Your brain sends a signal to the nerves in your muscles to contract. There are tension generating cells within your muscle fibres that cause the contraction. Contracting a muscle can be isometric (producing tension without changing in size) or isotonic (producing tension and changing in size). An example of isometric contraction would be holding a plank position. You are creating muscle tension to hold yourself up, but your muscles are neither shortening or lengthening. Isotonic contraction would be when you move from holding a plank to doing a pushup, and your muscles start to lengthen and shorten to create that movement in your body.
There are sensory receptors in your muscle fibres called muscle spindles. The spindles run parallel with the muscle fibre, and are in charge of telling your body what position your muscle is currently in. Is it shortened? Is it lengthened? Your spindles send this information to your brain via your nervous system. This information helps you determine where exactly your body is in space. The spindles also play an important role in muscle flexibility, as they activate motoneurons that contract the muscle in order to resist muscle stretch to prevent injury. If you are not a very flexible person, this means that your muscle spindles are trying to protect your muscle by not allowing it to lengthen in a stretch reflex. You can condition the spindles to allow lengthening through chronic stretching, thus increasing your flexibility. Some people are naturally more flexible than others and some people must work for it.
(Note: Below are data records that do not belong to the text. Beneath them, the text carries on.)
Lemma chain_length t m chains b : hashed t m chains -> 0 <= b < nbuckets t -> (length (chains b) <= Z.to_nat (nchain t))%nat.
Proof.
  intros H Hb. destruct (hs_chain _ _ _ H b Hb) as (first & _ & _ & Hn & Hi).
  assert (Hl : (length (chains b) <= length (seqZ 1 (nchain t - 1)))%nat).
  { apply NoDup_incl_length; [apply NoDup_ListNoDup; exact Hn|]. intros s Hs. specialize (Hi s Hs). unfold table_index in Hi.
    apply list_elem_of_In, elem_of_seqZ. lia. }
  rewrite length_seqZ in Hl. lia.
Qed.

Lemma judge_candidate t name version m s v : judge t name version m s = Ret v -> v <> Other <-> candidate_symbol t s name m = Ret true.
Proof.
  unfold judge. intros H. apply exec_bind_ret in H as (c & -> & H). destruct c; cbn in H.
  - split; [reflexivity|]. intros _. apply exec_bind_ret in H as (k & _ & H). destruct k; try (injection H as <-; discriminate).
    apply exec_bind_ret in H as (i & _ & H). injection H as <-. destruct (_ =? _); discriminate.
  - injection H as <-. split; [congruence|discriminate].
Qed.

Lemma candidate_name t s name m str : candidate_symbol t s name m = Ret true -> string_at name m = Ret str -> symbol_name t s m = Ret str.
Proof.
  unfold candidate_symbol, symbol_name. intros H Hs.
  apply exec_bind_ret in H as (value & _ & H). apply exec_bind_ret in H as (section & _ & H).
  destruct ((value =? 0) || (section =? SHN_UNDEF)); [discriminate|]. apply exec_bind_ret in H as (i & _ & H).
  destruct ((STT_FUNC <? ST_TYPE i) && _); [discriminate|]. apply exec_bind_ret in H as (o & _ & H).
  destruct (negb _); [discriminate|]. apply exec_bind_ret in H as (ndx & -> & H). cbn. rewrite <- Hs; apply (strcmp_true _ _ _ H).
Qed.

Lemma chosen_from l x : chosen l = Some x -> exists v, In (x, v) l /\ v <> Other.
Proof.
  unfold chosen. intros H. destruct (first_strong l) as [y|] eqn:E.
  - injection H as ->. unfold first_strong in E. apply fmap_Some in E as ([z v] & E & ->). apply list_first_Some in E as [E Ev].
    apply bool_decide_eq_true in Ev. exists v. split; [apply list_elem_of_In; exact E|cbn in Ev; congruence].
  - assert (Hw : exists w, w <> Other /\ last_with w l = Some x).
    { destruct (only_fallback l) as [y|] eqn:Eo; [injection H as ->|exists Weak; split; [discriminate|exact H]].
      exists Fallback. split; [discriminate|apply only_fallback_last; exact Eo]. }
    destruct Hw as (w & Hw & Hx). unfold last_with in Hx. apply fmap_Some in Hx as ([z v] & Hx & ->).
    apply list_first_Some in Hx as [Hx Ev]. apply bool_decide_eq_true in Ev. apply list_elem_of_In, in_rev in Hx.
    exists v. split; [exact Hx|cbn in Ev; congruence].
Qed.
As I mentioned earlier in this post, your muscles need to produce ATP, or, energy. You need to provide your muscles with the appropriate fuel (food!) in order to make this happen. Carbohydrates are the body's preferred source of energy, (and your brain's ONLY source!) . Carbs are broken down into glucose which is further used to produce ATP. This is especially important in Anaerobic metabolism when there is no oxygen present.
Diets such as the Atkins diet are founded on the idea that without many carbs for your body to use as fuel, your cells must turn to create energy from fats (ketosis) , however this process is less efficient at creating adequate energy, and can mess with your metabolism creating a whole host of problems.
Healthy carbs are essential in everyone's diet. Potatoes (baked or steamed), raw veggies like carrots, green peas, bananas and other fresh fruits, and whole grains are all great examples of healthy carbs that provide your body with lots of fuel for being active. It is also very important to eat healthy fats in moderation such as avocado, nuts and seeds, etc. And for rebuilding that fatigued muscle? Protein! You can get more than enough protein from eating plants such as nuts and seeds, legumes, grains, and vegetables. If you want to throw some healthy animal protein, try omega-3 rich fish such as salmon. I don't personally advocate eating other animal proteins as many studies have linked consuming meat (especially red/processed meat) with cancer and other diseases. Not to mention the ethics of current meat production (environmental destruction, world hunger, hormones, antibiotics, mistreatment of animals etc).
I hope this article has given you a thorough understanding of the muscle, how it works, and gets you to start thinking about how you can train smarter.